Altered protein expression detected in the F1 offspring of male mice exposed to fission neutrons

Abstract

Liver protein expression in F 1 offspring arising from spermatogonia exposed to 60 cGy of fission spectrum neutrons from the JANUS reactor was compared to that in offspring from unexposed spermatogonia by using two-dimensional electrophoresis (2DE). Approximately 100 protein spots in 2DE patterns from 167 control offspring and 530 offspring from irradiated sires were monitored for quantitative decreases of 50%, indicative of mutation events causing the loss of one normal copy of a structural gene.
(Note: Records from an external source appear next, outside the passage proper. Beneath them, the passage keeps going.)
(** * Expression trees: tokeniser, infix-to-postfix conversion, tree building,
      evaluation and rendering (ExprTree.cpp)

    The development follows the source file top-down.  Values of the C++
    program are modelled as follows:

    - [std::string] is [string], [char] is [ascii];
    - [std::vector<string>] is [list string], [push_back] appends at the end
      and [vec[vec.size() - 1]] is a list lookup and update by index;
    - [std::stack<T>] is [list T] with the top of the stack at the head;
    - [int] is a 32-bit two's complement integer, an element of [Z] together
      with the wrap-around of the usual targets written out;
    - an operation has a [behaviour]: it returns, it throws, or it has no
      defined behaviour (null dereference, [top()]/[pop()] on an empty stack,
      division by zero);
    - a tree is a value, a node together with its subtrees; the objects in
      memory, their addresses and their destruction are the subject of the
      module [Store] at the end of the definitions. *)

From Stdlib Require Import ZArith Lia Bool Ascii String DecimalString DecimalPos.
From stdpp Require Import base option list strings gmap.

Local Open Scope string_scope.
Local Open Scope list_scope.
Local Open Scope Z_scope.

(** ** Behaviours *)

(** The error conditions named by the specification.  The source has no
    [throw] statement: no function below produces [Throws]. *)
Inductive error : Type :=
  | MalformedExpression
  | DivisionByZero
  | EmptyTree
  | UnrecognizedOperator.

(** The ways in which the source leaves the defined part of C++. *)
Inductive undefined : Type :=
  | NullDereference      (* member call through a null [TreeNode *] *)
  | EmptyStackAccess     (* [top()] or [pop()] on an empty [std::stack] *)
  | IntegerDivision      (* [a / b] with [b == 0], or [INT_MIN / -1] *)
  | DanglingPointer      (* use or [delete] of a node that has been deleted *)
  | EndlessRecursion.    (* recursion through a cycle of node pointers *)

Inductive behaviour (A : Type) : Type :=
  | Returns (a : A)
  | Throws (e : error)
  | Undefined (u : undefined).

Arguments Returns {A} a.
Arguments Throws {A} e.
Arguments Undefined {A} u.

#[global] Instance behaviour_ret : MRet behaviour := fun A a => Returns a.
#[global] Instance behaviour_bind : MBind behaviour := fun A B f m =>
  match m with
  | Returns a => f a
  | Throws e => Throws e
  | Undefined u => Undefined u
  end.

(** An operation that signals no error, whatever its arguments make it do. *)
Definition never_throws {A} (m : behaviour A) : Prop :=
  forall e, m <> Throws e.

(** ** [int] *)

(** C++ leaves the overflow of [+], [-] and [*] on [int] undefined.  The
    model takes what the two's complement hardware gives, the result reduced
    to 32 bits; the statements that need exact arithmetic assume that no
    result leaves the range of [int]. *)
Definition INT_MAX : Z := 2147483647.
Definition INT_MIN : Z := -2147483648.

Definition in_int (z : Z) : bool := (INT_MIN <=? z) && (z <=? INT_MAX).

(** Reduction of a mathematical integer to the 32-bit two's complement
    value that represents it. *)
Definition wrap (z : Z) : Z := (z + 2147483648) mod 4294967296 - 2147483648.

Definition int_add (a b : Z) : Z := wrap (a + b).
Definition int_sub (a b : Z) : Z := wrap (a - b).
Definition int_mul (a b : Z) : Z := wrap (a * b).

(** [a / b] on [int]: truncation towards zero; no result when [b] is zero
    or when the quotient is not representable. *)
Definition int_div (a b : Z) : behaviour Z :=
  if (b =? 0) || ((a =? INT_MIN) && (b =? -1)) then Undefined IntegerDivision
  else Returns (Z.quot a b).

(** ** Helper functions on characters and strings *)

(** [bool isdigit(const char & c)] *)
Definition isdigit (c : ascii) : bool :=
  match c with
  | "0" | "1" | "2" | "3" | "4" | "5" | "6" | "7" | "8" | "9" => true
  | _ => false
  end%char.

(** The loop of [is_number], which advances the iterator [it] while it is
    not at the end and points to a digit: the suffix of [s] at which the
    iterator stops. *)
Fixpoint skip_digits (s : string) : string :=
  match s with
  | EmptyString => EmptyString
  | String c s' => if isdigit c then skip_digits s' else s
  end.

(** [bool is_number(const std::string & s)] *)
Definition is_number (s : string) : bool :=
  negb (s =? "")%string && (skip_digits s =? "")%string.

(** The value of a decimal digit. *)
Definition digit_value (c : ascii) : Z := Z.of_N (N_of_ascii c) - 48.

(** The digit loop of [atoi]: accumulate while the next character is a
    digit. *)
Fixpoint atoi_digits (acc : Z) (s : string) : Z :=
  match s with
  | EmptyString => acc
  | String c s' =>
      if isdigit c then atoi_digits (10 * acc + digit_value c) s' else acc
  end.

(** [int to_number(const std::string & s)], that is [atoi(s.c_str())].  The
    source applies it to strings accepted by [is_number] only, so the
    handling of leading blanks and of a sign by [atoi] is left out.  For a
    value that an [int] cannot hold the C standard leaves the result of
    [atoi] open; the model takes the value reduced to 32 bits, which is what
    the usual implementation through [strtol] returns on a target with a
    64-bit [long] for the values that a [long] can hold. *)
Definition to_number (s : string) : Z := wrap (atoi_digits 0 s).

(** [string to_string(const int & n)]: the decimal numeral, with a minus
    sign for a negative number. *)
Definition int_to_string (n : Z) : string :=
  NilZero.string_of_int (Z.to_int n).

(** [string to_string(const char & c)] *)
Definition char_to_string (c : ascii) : string := String c EmptyString.

(** ** The tokeniser *)

(** One iteration of the loop of [tokenise] on the vector [vec].  The
    element [vec[vec.size() - 1]] exists exactly when [vec] is not empty,
    which is what the guard [!vec.empty()] of the source checks first. *)
Definition tokenise_step (vec : list string) (c : ascii) : list string :=
  if Ascii.eqb c " " then vec
  else
    match vec !! (length vec - 1)%nat with
    | Some lastTok =>
        if isdigit c && is_number lastTok
        then <[(length vec - 1)%nat := (lastTok +:+ char_to_string c)]> vec
        else vec ++ [char_to_string c]
    | None => vec ++ [char_to_string c]
    end.

Fixpoint tokenise_from (vec : list string) (expression : string) : list string :=
  match expression with
  | EmptyString => vec
  | String c rest => tokenise_from (tokenise_step vec c) rest
  end.

(** [vector<string> ExprTree::tokenise(string expression)] *)
Definition tokenise (expression : string) : list string :=
  tokenise_from [] expression.

(** ** Infix to postfix *)

(** [int getPrecedence(string op)] *)
Definition getPrecedence (op : string) : Z :=
  if (op =? "(")%string then 0
  else if (op =? "+")%string || (op =? "-")%string then 1
  else if (op =? "*")%string || (op =? "/")%string then 2
  else 3.

(** [std::stack]: [top()] and [pop()] have no defined behaviour on an empty
    stack. *)
Definition top {A} (s : list A) : behaviour A :=
  match s with
  | [] => Undefined EmptyStackAccess
  | x :: _ => Returns x
  end.

Definition pop {A} (s : list A) : behaviour (list A) :=
  match s with
  | [] => Undefined EmptyStackAccess
  | _ :: s' => Returns s'
  end.

(** The loop that a closing parenthesis starts: move operators from the stack
    to the output while the top of the stack is not an opening parenthesis. *)
Fixpoint drain_to_open (opStack vec : list string)
  : behaviour (list string * list string) :=
  match opStack with
  | [] => Undefined EmptyStackAccess
  | t :: rest =>
      if (t =? "(")%string then Returns (opStack, vec)
      else drain_to_open rest (vec ++ [t])
  end.

(** The loop that an operator [tok] starts: move operators from the stack to
    the output while the stack is not empty and its top has a precedence
    greater than or equal to that of [tok]. *)
Fixpoint drain_higher (tok : string) (opStack vec : list string)
  : list string * list string :=
  match opStack with
  | [] => (opStack, vec)
  | t :: rest =>
      if getPrecedence t >=? getPrecedence tok
      then drain_higher tok rest (vec ++ [t])
      else (opStack, vec)
  end.

(** The body of the [for] loop of [to_postfix] on the pair of the operator
    stack and the output vector. *)
Definition postfix_step (st : list string * list string) (tok : string)
  : behaviour (list string * list string) :=
  let '(opStack, vec) := st in
  if (tok =? "(")%string then Returns (tok :: opStack, vec)
  else if (tok =? ")")%string then
    '(opStack1, vec1) ← drain_to_open opStack vec;
    opStack2 ← pop opStack1;
    Returns (opStack2, vec1)
  else if is_number tok then Returns (opStack, vec ++ [tok])
  else
    let '(opStack1, vec1) := drain_higher tok opStack vec in
    Returns (tok :: opStack1, vec1).

Fixpoint postfix_loop (tokens : list string) (st : list string * list string)
  : behaviour (list string * list string) :=
  match tokens with
  | [] => Returns st
  | tok :: rest => st' ← postfix_step st tok; postfix_loop rest st'
  end.

(** [vector<string> to_postfix(vector<string> tokens)]; the final loop moves
    what is left on the stack to the output, top first. *)
Definition to_postfix (tokens : list string) : behaviour (list string) :=
  '(opStack, vec) ← postfix_loop tokens ([], []);
  Returns (vec ++ opStack).

(** ** Tree nodes *)

(** Modelled from the spec: the class [TreeNode] and the enumeration of node
    kinds (TreeNode.h and TreeNode.cpp are not part of the sources).  A node
    carries a kind, an integer and the pointers to its two children; a null
    pointer is [None].  A node built from a kind has no children and its
    integer field is taken to be zero; a node built from an integer is a
    [Value] leaf. *)
Inductive Operator : Type := Value | Plus | Minus | Times | Divide | NoOp.

#[local] Unset Elimination Schemes.
Inductive TreeNode : Type :=
  | Node (op : Operator) (value : Z) (leftChild rightChild : option TreeNode).
#[local] Set Elimination Schemes.

(** Induction on a tree goes through the two optional children. *)
Definition on_child (P : TreeNode -> Prop) (p : option TreeNode) : Prop :=
  match p with None => True | Some c => P c end.

Section TreeNode_induction.
Variable P : TreeNode -> Prop.
Hypothesis P_node : forall op v l r,
  on_child P l -> on_child P r -> P (Node op v l r).

Fixpoint TreeNode_ind (n : TreeNode) : P n :=
  match n with
  | Node op v l r =>
      P_node op v l r
        (match l with None => I | Some c => TreeNode_ind c end)
        (match r with None => I | Some c => TreeNode_ind c end)
  end.
End TreeNode_induction.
Reproducible abnormalities were found only in 3 patterns, all from the offspring of neutron-irradiated sires. Two of the three patterns were from littermates (brother and sister) and both showed an approximately 70% decrease in the amount of liver protein MSN188. The third pattern was from a male mouse sired by a different male and showed an approximately 50% decrease in the abundance of protein MSN94. The decreased abundance of MSN188 and MSN94 was assumed to be due to mutation events referred to as NEUT1 and NEUT2, respectively. Sibling crosses between the 2 mice showing the NEUT1 trait produced offspring with control, decreased and undetectable levels of MSN188 in a ratio of 0.25:0.5:0.25. Test crosses between the F 1 offspring expressing the NEUT2 trait back to C57BL/6JANL mice produced offspring expressing normal or decreased amounts of MSN94 in a ratio of 0.5:0.5. Inbreeding of individuals expressing decreased amounts of MSN94 produced mice expressing control, decreased amounts, or no detectable amount of that protein in a ratio of 0.25:0.5:0.25. These results indicate that the decreased abundance of MSN188 or MSN94 originally detected in the F 1 offspring is due to a genetically transmissible event. Unlike the heritable protein changes observed previously in the F 1 offspring of sires exposed to N-ethyl- N-nitrosourea in which a protein variant was produced, both the NEUT1 and NEUT2 mutation events appear to prevent the production of any protein product. These 2 mutations may thus represent mutation lesions other than point mutations (e.g., deletions or translocations) detectable as quantitative changes in protein expression in the F 1 generation.